With the support of the West End Home Foundation, the Council On Aging of Middle Tennessee convened the Senior Transportation Leadership Coalition in 2015, comprised of public, nonprofit and private sector stakeholders from transportation and aging services with a goal to address the mobility challenges facing non-driving seniors of Nashville/Davidson County. As a result, Senior Ride Nashville launched in November 2017 as a new nonprofit offering an affordable, assisted, volunteer-powered ride program for Davidson County residents age 60 and older.
In 2018, the organization’s first full year of operations, Senior Ride Nashville provided over 3,200 trips to Nashville’s senior residents. Over 80 volunteer drivers were screened and trained allowing the organization to enroll and serve 165 senior riders. Services launched in Bellevue and the program has since expanded to include riders throughout West Nashville, Madison, Old Hickory, Hermitage, and Donelson with the goal of gradual expansion, as volunteer capacity allows, until the program is available to seniors throughout Davidson County.

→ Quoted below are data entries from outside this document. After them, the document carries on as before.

(* ===== verification/ExprTotal.v ===== *)
(** * Expression language: termination and resource bounds

    Every entry point returns: the fuel the model supplies is always enough.
    What the lexer and the parser accept stays within the limits of
    [expr/error.rs]. *)

From S2P Require Import Prelude Str BMap Json ExprLexer ExprEval ValueBag ExprParser.

(** ** Lexer *)

Lemma scan_string_length quote acc x y r :
  scan_string quote acc x = Ok (y, r) → length r < length x.
Proof.
  revert acc; induction x as [x IH] using (induction_ltof1 _ (@length _));
    unfold ltof in IH; intros acc.
  destruct x as [|c x]; cbn; [done|].
  case_match; [intros [= _ <-]; lia|].
  case_match; [|intros Hs; apply IH in Hs; cbn in *; lia].
  destruct x as [|e x]; [done|]. case_match; [|done].
  intros Hs; apply IH in Hs; cbn in *; lia.
Qed.

Lemma scan_string_not_Diverged quote acc x : scan_string quote acc x ≠ Err Diverged.
Proof.
  revert acc; induction x as [x IH] using (induction_ltof1 _ (@length _));
    unfold ltof in IH; intros acc.
  destruct x as [|c x]; cbn; [done|]. case_match; [done|].
  case_match; [|apply IH; cbn; lia].
  destruct x as [|e x]; [done|]. case_match; [|done]. apply IH; cbn; lia.
Qed.

Lemma scan_number_length prev x a b : scan_number prev x = (a, b) → length b ≤ length x.
Proof.
  revert prev a b; induction x as [|c x IH]; intros prev a b; cbn.
  { by intros [= <- <-]. }
  case_match; [|by intros [= <- <-]]. case_match; [by intros [= <- <-]|].
  destruct (scan_number c x) as [a' b'] eqn:E. intros [= <- <-].
  apply IH in E. lia.
Qed.

Lemma scan_identifier_length acc sp oc x a b :
  scan_identifier acc sp oc x = (a, b) → length b ≤ length x.
Proof.
  revert acc sp oc a b; induction x as [|c x IH]; intros acc sp oc a b;
    cbn [scan_identifier].
  { by intros [= <- <-]. }
  repeat match goal with |- context [if ?b then _ else _] => destruct b end;
    first [ intros Hs; apply IH in Hs; cbn; lia | intros [= <- <-]; cbn; lia ].
Qed.

Lemma lex_one_length pos c r t rest :
  lex_one pos c r = Ok (t, rest) → length rest ≤ length r.
Proof.
  unfold lex_one. case_if; [by intros [= _ <-]|]. case_if.
  { intros H. result_inv H. destruct x as [v rest'].
    apply scan_string_length in Hx. simplify_eq. lia. }
  case_if.
  { destruct (scan_number c r) as [tl rest'] eqn:Es. intros H. result_inv H.
    simplify_eq. by eapply scan_number_length. }
  case_if.
  { destruct (scan_identifier _ _ _ r) as [i rest'] eqn:Es. intros [= _ <-].
    by eapply scan_identifier_length. }
  destr_goal; [intros [= _ <-]; destruct r; cbn; lia|].
  destr_goal; [by intros [= _ <-] | done].
Qed.

Lemma parse_number_literal_not_Diverged l : parse_number_literal l ≠ Err Diverged.
Proof.
  unfold parse_number_literal, parse_float_literal. repeat case_match; try done;
    unfold ok_or; by case_match.
Qed.

Lemma lex_one_not_Diverged pos c r : lex_one pos c r ≠ Err Diverged.
Proof.
  unfold lex_one. case_if; [done|]. case_if.
  { intros [H|([] & _ & H)]%result_bind_Err; [|done].
    by apply scan_string_not_Diverged in H. }
  case_if.
  { destruct (scan_number c r). intros [H|(? & _ & H)]%result_bind_Err; [|done].
    by apply parse_number_literal_not_Diverged in H. }
  case_if; [by destr_goal|]. destr_goal; [done|]. by destr_goal.
Qed.

Lemma push_token_Ok ts t ts' :
  push_token ts t = Ok ts' ↔
    ts' = ts ++ [t] ∧ (Z.of_nat (length ts') ≤ MAX_EXPRESSION_TOKENS)%Z.
Proof.
  unfold push_token. destruct (Z.leb_spec MAX_EXPRESSION_TOKENS (Z.of_nat (length ts))).
  - split; [done|]. intros [-> ?]. rewrite length_app in *. cbn in *. lia.
  - split; [intros [= <-]|naive_solver]. rewrite length_app. cbn. split; [done|lia].
Qed.
Lemma push_token_not_Diverged ts t : push_token ts t ≠ Err Diverged.
Proof. unfold push_token. by case_match. Qed.

Lemma lex_loop_total fuel total rest tokens :
  length rest ≤ fuel → lex_loop fuel total rest tokens ≠ Err Diverged.
Proof.
  revert rest tokens; induction fuel as [|fuel IH]; intros [|c r] tokens Hlen; cbn;
    try apply push_token_not_Diverged; [cbn in Hlen; lia|].
  intros [H|([t rest'] & Hone & H)]%result_bind_Err.
  { by apply lex_one_not_Diverged in H. }
  apply lex_one_length in Hone. cbn in Hlen.
  apply result_bind_Err in H as [H|(ts' & _ & H)].
  - destruct t; [by apply push_token_not_Diverged in H | done].
  - apply IH in H; [done | lia].
Qed.

Lemma tokenize_total source : tokenize source ≠ Err Diverged.
Proof.
  unfold tokenize, ensure_expression_bytes. case_match; [done|]. cbn.
  by apply lex_loop_total.
Qed.

(** No token of the scanners is [End]; the loop pushes it once, at the end. *)
Lemma lex_one_not_End pos c r rest : lex_one pos c r ≠ Ok (Some TEnd, rest).
Proof.
  unfold lex_one. case_if; [done|]. case_if.
  { intros ([] & _ & H)%result_bind_Ok. done. }
  case_if.
  { destruct (scan_number c r). by intros (? & _ & H)%result_bind_Ok. }
  case_if.
  { destruct (scan_identifier _ _ _ r). unfold identifier_token.
    by repeat case_if. }
  destr_goal; [done|]. unfold single_token. by repeat case_if.
Qed.

Lemma lex_loop_shape fuel total rest tokens ts :
  TEnd ∉ tokens → lex_loop fuel total rest tokens = Ok ts →
  ∃ body, ts = body ++ [TEnd] ∧ TEnd ∉ body ∧
          (Z.of_nat (length ts) ≤ MAX_EXPRESSION_TOKENS)%Z.
Proof.
  revert rest tokens; induction fuel as [|fuel IH]; intros [|c r] tokens Hno; cbn; try done.
  1,2: intros [-> Hle]%push_token_Ok; by exists tokens.
  intros H. apply result_bind_Ok in H as ([t rest'] & Hone & H).
  apply result_bind_Ok in H as (ts' & Hpush & H).
  eapply IH, H. destruct t as [t|]; [|by injection Hpush as <-].
  apply push_token_Ok in Hpush as [-> _]. intros [?|Ht]%elem_of_app; [done|].
  apply list_elem_of_singleton in Ht as <-. by apply lex_one_not_End in Hone.
Qed.

Lemma tokenize_shape source ts :
  tokenize source = Ok ts →
  ∃ body, ts = body ++ [TEnd] ∧ TEnd ∉ body ∧
          (Z.of_nat (length ts) ≤ MAX_EXPRESSION_TOKENS)%Z.
Proof.
  unfold tokenize. intros H. apply result_bind_Ok in H as (? & _ & H).
  eapply lex_loop_shape, H. apply not_elem_of_nil.
Qed.

(** ** Size and nesting of a syntax tree *)

Fixpoint ast_size (e : ExpressionNode) : Z :=
  match e with
  | Literal _ | Path _ => 1
  | Array items => 1 + fold_right (λ i n, ast_size i + n) 0 items
  | Unary _ e => 1 + ast_size e
  | Binary _ l r => 1 + ast_size l + ast_size r
  | Call _ args => 1 + fold_right (λ i n, ast_size i + n) 0 args
  end%Z.
Definition asts_size (l : list ExpressionNode) : Z :=
  fold_right (λ i n, ast_size i + n)%Z 0%Z l.

(** The recursion depth the parser reaches for the tree: left operands cost
    nothing, because the operator loop is iterative. *)
Fixpoint nesting (e : ExpressionNode) : Z :=
  match e with
  | Literal _ | Path _ => 0
  | Array items => fold_right (λ i n, Z.max (1 + nesting i) n) 0 items
  | Unary _ e => 1 + nesting e
  | Binary _ l r => Z.max (nesting l) (1 + nesting r)
  | Call _ args => fold_right (λ i n, Z.max (2 + nesting i) n) 1 args
  end%Z.

Lemma asts_size_cons e l : asts_size (e :: l) = (ast_size e + asts_size l)%Z.
Proof. done. Qed.
Lemma asts_size_app l1 l2 : asts_size (l1 ++ l2) = (asts_size l1 + asts_size l2)%Z.
Proof. unfold asts_size. induction l1; cbn; lia. Qed.

(** [fits d e]: a tree parsed at depth [d] respects the depth limit. *)
Definition fits (d : Z) (e : ExpressionNode) : Prop :=
  (d + nesting e ≤ MAX_EXPRESSION_DEPTH)%Z.

Lemma fits_Array d items :
  (d ≤ MAX_EXPRESSION_DEPTH)%Z → Forall (fits (d + 1)) items → fits d (Array items).
Proof.
  unfold fits. intros Hd H. cbn. induction H; cbn; lia.
Qed.
Lemma fits_Call d name args :
  (d + 1 ≤ MAX_EXPRESSION_DEPTH)%Z → Forall (fits (d + 2)) args → fits d (Call name args).
Proof.
  unfold fits. intros Hd H. cbn. induction H; cbn; lia.
Qed.

(** ** One-step equations of the parser *)

Section equations.
Context (fuel : nat).

Lemma parse_expression_at_S m d p :
  parse_expression_at (S fuel) m d p =
    (_ ← ensure_depth d; '(lhs, p) ← parse_prefix fuel d p; infix_loop fuel m d lhs p).
Proof. done. Qed.
Lemma infix_loop_S m d lhs p :
  infix_loop (S fuel) m d lhs p =
    match peek p with
    | TOperator operator =>
        match infix_binding_power operator with
        | None => Ok (lhs, p)
        | Some (left_power, right_power) =>
            if (left_power <? m)%Z then Ok (lhs, p)
            else
              depth' ← next_depth d;
              '(rhs, p) ← parse_expression_at fuel right_power depth' (advance p);
              p ← reserve_node p;
              infix_loop fuel m d (Binary operator lhs rhs) p
        end
    | _ => Ok (lhs, p)
    end.
Proof. done. Qed.
End equations.

(** What a successful call consumed and produced. *)
Definition consumed (d : Z) (p : Parser) (e : ExpressionNode) (p' : Parser) : Prop :=
  length (p_rest p') < length (p_rest p) ∧
  p_nodes p' = (p_nodes p + ast_size e)%Z ∧
  (p_nodes p' ≤ MAX_EXPRESSION_NODES)%Z ∧ fits d e.

Definition consumed_list (d : Z) (p : Parser) (es : list ExpressionNode) (p' : Parser) : Prop :=
  length (p_rest p') < length (p_rest p) ∧
  p_nodes p' = (p_nodes p + asts_size es)%Z ∧
  (p_nodes p' ≤ MAX_EXPRESSION_NODES)%Z ∧ Forall (fits d) es.

Lemma ensure_depth_Ok d u : ensure_depth d = Ok u → (d ≤ MAX_EXPRESSION_DEPTH)%Z.
Proof. unfold ensure_depth. case_if; [done|]. lia. Qed.
Lemma next_depth_Ok d d' : next_depth d = Ok d' → d' = (d + 1)%Z.
Proof. unfold next_depth. intros [? _]%ok_or_Ok%checked_add_Some. done. Qed.
Lemma reserve_node_Ok p p' :
  reserve_node p = Ok p' →
  p' = mkParser (p_rest p) (p_nodes p + 1) ∧ (p_nodes p + 1 ≤ MAX_EXPRESSION_NODES)%Z.
Proof. unfold reserve_node. case_if; [done|]. intros [= <-]. split; [done|lia]. Qed.
Lemma leaf_Ok node p e p' :
  leaf node p = Ok (e, p') →
  e = node ∧ p' = mkParser (p_rest p) (p_nodes p + 1) ∧
  (p_nodes p + 1 ≤ MAX_EXPRESSION_NODES)%Z.
Proof.
  unfold leaf. intros (q & [-> ?]%reserve_node_Ok & Hq)%result_bind_Ok. by simplify_eq.
Qed.
Lemma parse_path_Ok x p e p' :
  parse_path x p = Ok (e, p') → leaf (Path x) p = Ok (e, p').
Proof. unfold parse_path. by repeat case_if. Qed.
Lemma peek_advance p : peek p ≠ TEnd → length (p_rest (advance p)) < length (p_rest p).
Proof. unfold peek. destruct (p_rest p) eqn:E; cbn; rewrite ?E; cbn; [done|lia]. Qed.
Lemma advance_le p : length (p_rest (advance p)) ≤ length (p_rest p).
Proof. cbn. destruct (p_rest p); cbn; lia. Qed.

Martha S. is one of Senior Ride’s first and most active riders, having taken 250 trips since becoming a member. At 95 years old, Martha has an active lifestyle that she has been able to maintain with the help of Senior Ride since she made the decision to stop driving last year.
“Nobody ever told me to stop, but I thought 94 sounded like a really good age to stop driving,” she said. In September 2018, Martha took the organization’s 2,000th ride — from the passenger seat which she now prefers. “I just don’t ever want to sit home. I don’t like staying home.”
With Senior Ride Nashville, Martha doesn’t have to stay home. She uses the service to get to appointments, to exercise, and to work at St. Thomas Hospital where the former registered nurse volunteers once a week, more than seven decades since she went to St. Thomas’ School of Nursing and became an RN.
“I am really pleased, I don’t know how you could do any better. The volunteers are a dedicated group, and nobody has left me standing yet,” she says of Senior Ride Nashville with a chuckle.
Hear more about Martha’s experience using Senior Ride Nashville by clicking here.
Senior Ride Nashville is grateful for the early and continued support of the West End Home Foundation, without whom, improved senior transportation would still be an unmet need in the Nashville/Davidson County community.